Item Open Access Transcriptomic and Metabolic Heterogeneity During Epstein-Barr Virus Latency Establishment(2019) Messinger, Joshua EdwardEpstein-Barr Virus (EBV) is a ubiquitous gamma-herpesvirus in the human population and highly associated with lymphomas of the immune-suppressed. EBV maintains itself within the human host via temporal regulation of viral gene expression before establishing latency in resting memory B cells. Experimentally, we can model these immune-compromised lymphomas via in vitro infection of B cells isolated from peripheral blood. This infection model is biphasic where the initial phase is characterized by hyper-proliferation and expression of the EBV nuclear antigens (EBNAs) in the absence of the latent membrane proteins (LMPs) called latency IIb before transitioning to the NFkB-dependent latency III lymphoblastoid cell line (LCL) stage characterized by full expression of the LMPs in the presence of the EBNAs. This temporal regulation manipulates host cell proliferation rates and metabolic profiles of infected B lymphocytes. Our laboratory and my studies, in particular, are focused on the latency IIb to latency III transition as these states are often observed in patient biopsies of EBV-associated malignancies.

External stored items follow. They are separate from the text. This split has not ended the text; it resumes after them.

Lemma request_wf q pane inv k s : wf q -> next_id q < u64_max -> wf (request q pane inv k s).1.
Proof.
  intros Hq Hmax. unfold request. simpl. destruct (at_pane pane q) as [[i x]|] eqn:Ha; simpl.
  - apply at_pane_some in Ha as [Hx Hp]. destruct (wf_delete q i x Hq Hx) as [Hd Hf].
    apply (wf_push (with_items q (delete i (items q)))); simpl; auto.
    eapply Forall_impl; [exact Hf|]. intros y [_ ?]. congruence.
  - apply wf_push; simpl; auto. by apply at_pane_none.
Qed.

Lemma filter_sublist_NoDup {B} (f : WaitingItem -> B) (P : WaitingItem -> Prop)
    `{forall x, Decision (P x)} l : NoDup (map f l) -> NoDup (map f (filter P l)).
Proof.
  induction l as [|x l IH]; [done|]. simpl. intros [Hx Hl]%NoDup_cons.
  rewrite filter_cons. destruct (decide (P x)); [|auto]. simpl. constructor; [|auto].
  intros Hin. apply Hx. apply list_elem_of_fmap in Hin as (y & -> & Hy).
  apply list_elem_of_filter in Hy as [_ Hy]. by apply list_elem_of_fmap_2.
Qed.

Lemma waiting_insert_wf q item :
  wf q -> w_id item < u64_max -> (length (w_summary item) <= 2048)%nat -> wf (insert q item).
Proof.
  intros [Hp Hi Hn Hs] Hid Hlen. unfold insert.
  set (l := filter _ (items q)).
  assert (Forall (fun y => w_id y <> w_id item /\ w_pane y <> w_pane item) l) as Hl.
  { apply Forall_forall. intros y [Hy _]%list_elem_of_filter. done. }
  rewrite Forall_forall in Hl. constructor; simpl; rewrite ?map_app.
  - apply NoDup_app. split; [by apply filter_sublist_NoDup|]. split; [|apply NoDup_singleton].
    intros p Hin ->%list_elem_of_singleton. apply list_elem_of_fmap in Hin as (y & E & Hy).
    by destruct (Hl y Hy).
  - apply NoDup_app. split; [by apply filter_sublist_NoDup|]. split; [|apply NoDup_singleton].
    intros p Hin ->%list_elem_of_singleton. apply list_elem_of_fmap in Hin as (y & E & Hy).
    by destruct (Hl y Hy).
  - apply Forall_app. split; [|apply Forall_singleton; unfold sadd; lia].
    apply Forall_forall. intros y [_ Hy]%list_elem_of_filter.
    rewrite Forall_forall in Hn. apply Hn in Hy. lia.
  - apply Forall_app. split; [|by apply Forall_singleton].
    apply Forall_forall. intros y [_ Hy]%list_elem_of_filter. rewrite Forall_forall in Hs. auto.
Qed.

Lemma update_summary_wf q id s : wf q -> wf (update_summary q id s).1.
Proof.
  intros Hq. unfold update_summary. destruct (list_find _ _) as [[i x]|]; [|done].
  by apply wf_alter_summary.
Qed.

Lemma remove_found_wf q P `{forall x, Decision (P x)} :
  wf q -> wf (remove_found q (list_find P (items q))).1.
Proof.
  intros Hq. destruct (list_find P (items q)) as [[i x]|] eqn:E; [|done].
  apply list_find_Some in E as (Hx & _). by apply (wf_delete q i x).
Qed.

(** ** Properties *)

(** The calls on the queue. *)
Inductive Call : Set :=
| CObserve (pane : N) (inv : option Z) (st : AgentStatus) (summary : str)
| CRequest (pane : N) (inv : option Z) (kind : WaitingKind) (summary : str)
| CInsert (item : WaitingItem)
| CUpdate (id : N) (summary : str)
| CResolve (id : N)
| CResolvePane (pane : N)
| CResolvePaneKind (pane : N) (kind : WaitingKind).

Definition call (q : WaitingQueue) (c : Call) : WaitingQueue :=
  match c with
  | CObserve p i st s => (observe_agent q p i st s).1
  | CRequest p i k s => (request q p i k s).1
  | CInsert item => insert q item
  | CUpdate id s => (update_summary q id s).1
  | CResolve id => (resolve q id).1
  | CResolvePane p => (resolve_pane q p).1
  | CResolvePaneKind p k => (resolve_pane_kind q p k).1
  end.

Definition calls (cs : list Call) : WaitingQueue := foldl call new cs.

(** A logged item comes from a queue: its identity is below [bound] and its
    summary within the cut. *)
Definition typed (bound : N) (c : Call) : Prop :=
  match c with
  | CInsert item => w_id item < bound /\ (length (w_summary item) <= 2048)%nat
  | _ => True
  end.

Lemma waiting_calls_wf bound cs :
  Forall (typed bound) cs -> 1 <= bound -> bound + N.of_nat (length cs) < u64_max ->
  wf (calls cs) /\ next_id (calls cs) <= bound + N.of_nat (length cs).
Proof.
  intros H Hb. induction cs as [|c cs IH] using rev_ind; intros Hlen.
  - split; [by repeat constructor|]. change (next_id (calls [])) with 1. lia.
  - apply Forall_app in H as [H Hc]. apply Forall_cons in Hc as [Hc _].
    rewrite length_app in Hlen |- *. simpl in *. destruct IH as [Hq Hn]; [done|lia|].
    unfold calls. rewrite foldl_snoc. fold (calls cs). set (q := calls cs) in *.
    assert (next_id q < u64_max) as Hmax by lia.
    assert (forall i, next_id q <= bound + N.of_nat (length cs) ->
      next_id (with_items q i) <= bound + N.of_nat (length cs + 1)) as Hw by (simpl; lia).
    assert (sadd u64_max (next_id q) 1 <= bound + N.of_nat (length cs + 1)) as Hsadd by (unfold sadd; lia).
    destruct c as [p i st s|p i k s|item|id s|id|p|p k]; cbn [call].
    + split; [by apply observe_agent_wf|]. unfold observe_agent.
      destruct (at_pane p q) as [[j x]|], (from_agent_status st) as [k|]; simpl; try lia.
      destruct (_ && _); [case_bool_decide|]; simpl; lia.
    + split; [by apply request_wf|]. unfold request. simpl.
      destruct (at_pane p q) as [[j x]|]; simpl; lia.
    + destruct Hc as [Hi Hl]. split; [apply waiting_insert_wf; [done|lia|done]|]. simpl. unfold sadd in *. lia.
    + split; [by apply update_summary_wf|]. unfold update_summary.
      destruct (list_find _ _) as [[j x]|]; simpl; lia.
    + split; [by apply remove_found_wf|]. unfold resolve, remove_found.
      destruct (list_find _ _) as [[j x]|]; simpl; lia.
    + split; [by apply remove_found_wf|]. unfold resolve_pane, remove_found.
      destruct (at_pane _ _) as [[j x]|]; simpl; lia.
    + split; [by apply remove_found_wf|]. unfold resolve_pane_kind, remove_found.
      destruct (list_find _ _) as [[j x]|]; simpl; lia.
Qed.

Lemma find_id q i x :
  wf q -> items q !! i = Some x -> list_find (fun y => w_id y = w_id x) (items q) = Some (i, x).
Proof.
  intros Hq Hx. apply list_find_Some. split_and!; [done..|]. intros j y Hy Hlt E.
  assert (j = i); [|lia].
  apply (NoDup_lookup (map w_id (items q)) j i (w_id x)); [apply Hq| |];
    rewrite list_lookup_fmap; [rewrite Hy|rewrite Hx]; simpl; congruence.
Qed.

(** The durable events of a change, applied to the projection before it. *)
Definition replay_change (q : WaitingQueue) (c : WaitingChange) : WaitingQueue :=
  match c with
  | NoChange => q
  | Created item => insert q item
  | Updated id s => (update_summary q id s).1
  | Replaced id item => insert (resolve q id).1 item
  | Resolved id _ => (resolve q id).1
  end.

Lemma bounded_idem s : bounded_summary (bounded_summary s) = bounded_summary s.
Proof. unfold bounded_summary. by rewrite take_take, Nat.min_id. Qed.

Lemma insert_fresh q item :
  Forall (fun y => w_id y <> w_id item /\ w_pane y <> w_pane item) (items q) ->
  w_id item = next_id q ->
  insert q item = {| items := items q ++ [item]; next_id := sadd u64_max (next_id q) 1 |} \/ u64_max <= next_id q.
Proof.
  intros Hf Hid. destruct (N.le_gt_cases u64_max (next_id q)) as [|Hlt]; [by right|left].
  unfold insert. rewrite filter_all by done. f_equal. unfold sadd. lia.
Qed.

Lemma fresh_items q item :
  wf q -> w_id item = next_id q -> Forall (fun y => w_pane y <> w_pane item) (items q) ->
  Forall (fun y => w_id y <> w_id item /\ w_pane y <> w_pane item) (items q).
Proof.
  intros Hq Hid Hp. pose proof (wf_next _ Hq) as Hn. rewrite Forall_forall in Hp, Hn |- *.
  intros y Hy. split; [|by apply Hp]. apply Hn in Hy. lia.
Qed.

Lemma replay_created q item :
  wf q -> next_id q < u64_max -> w_id item = next_id q ->
  Forall (fun y => w_pane y <> w_pane item) (items q) ->
  insert q item = {| items := items q ++ [item]; next_id := sadd u64_max (next_id q) 1 |}.
Proof.
  intros Hq Hmax Hid Hp. destruct (insert_fresh q item); [by apply fresh_items|done|done|lia].
Qed.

Latent membrane protein 1 (LMP1) expression defines latency III and has been used in lymphoma samples to identify EBV latency III in vivo. While LMP1 expression is lower in latency IIb, the mechanism by which it is repressed is currently unknown. Additionally, while LMP1 expression can be used to distinguish latency IIb from latency III, LMP1 expression varies widely within latency III and a subset of LMP1lo latency III cells express LMP1 at levels similar to latency IIb making these cells hard to distinguish in vitro and in vivo. Lastly, while EBV manipulates host cell metabolism, the viral and host factors important for metabolic rewiring have not been fully elucidated.
Using RT-qPCR, ChIP-qPCR, RNA-sequencing, Western Blotting, flow cytometry, and bioinformatic approaches we have identified c-Myc as a repressor of LMP1 during latency IIb. We have also identified host mRNA biomarkers capable of distinguishing latency IIb from latency III. This discovery was additionally leveraged to develop a multiplex RNA-FISH platform capable of distinguishing latency IIb from latency III. Lastly, we have identified host and viral proteins necessary to rewire host cell metabolism and sustain EBV-mediated B cell proliferation. This work, taken together, adds new understanding to EBV latency establishment, heterogeneity, and host B cell biology to develop new, more targeted, therapeutics for EBV-associated lymphomas in the future.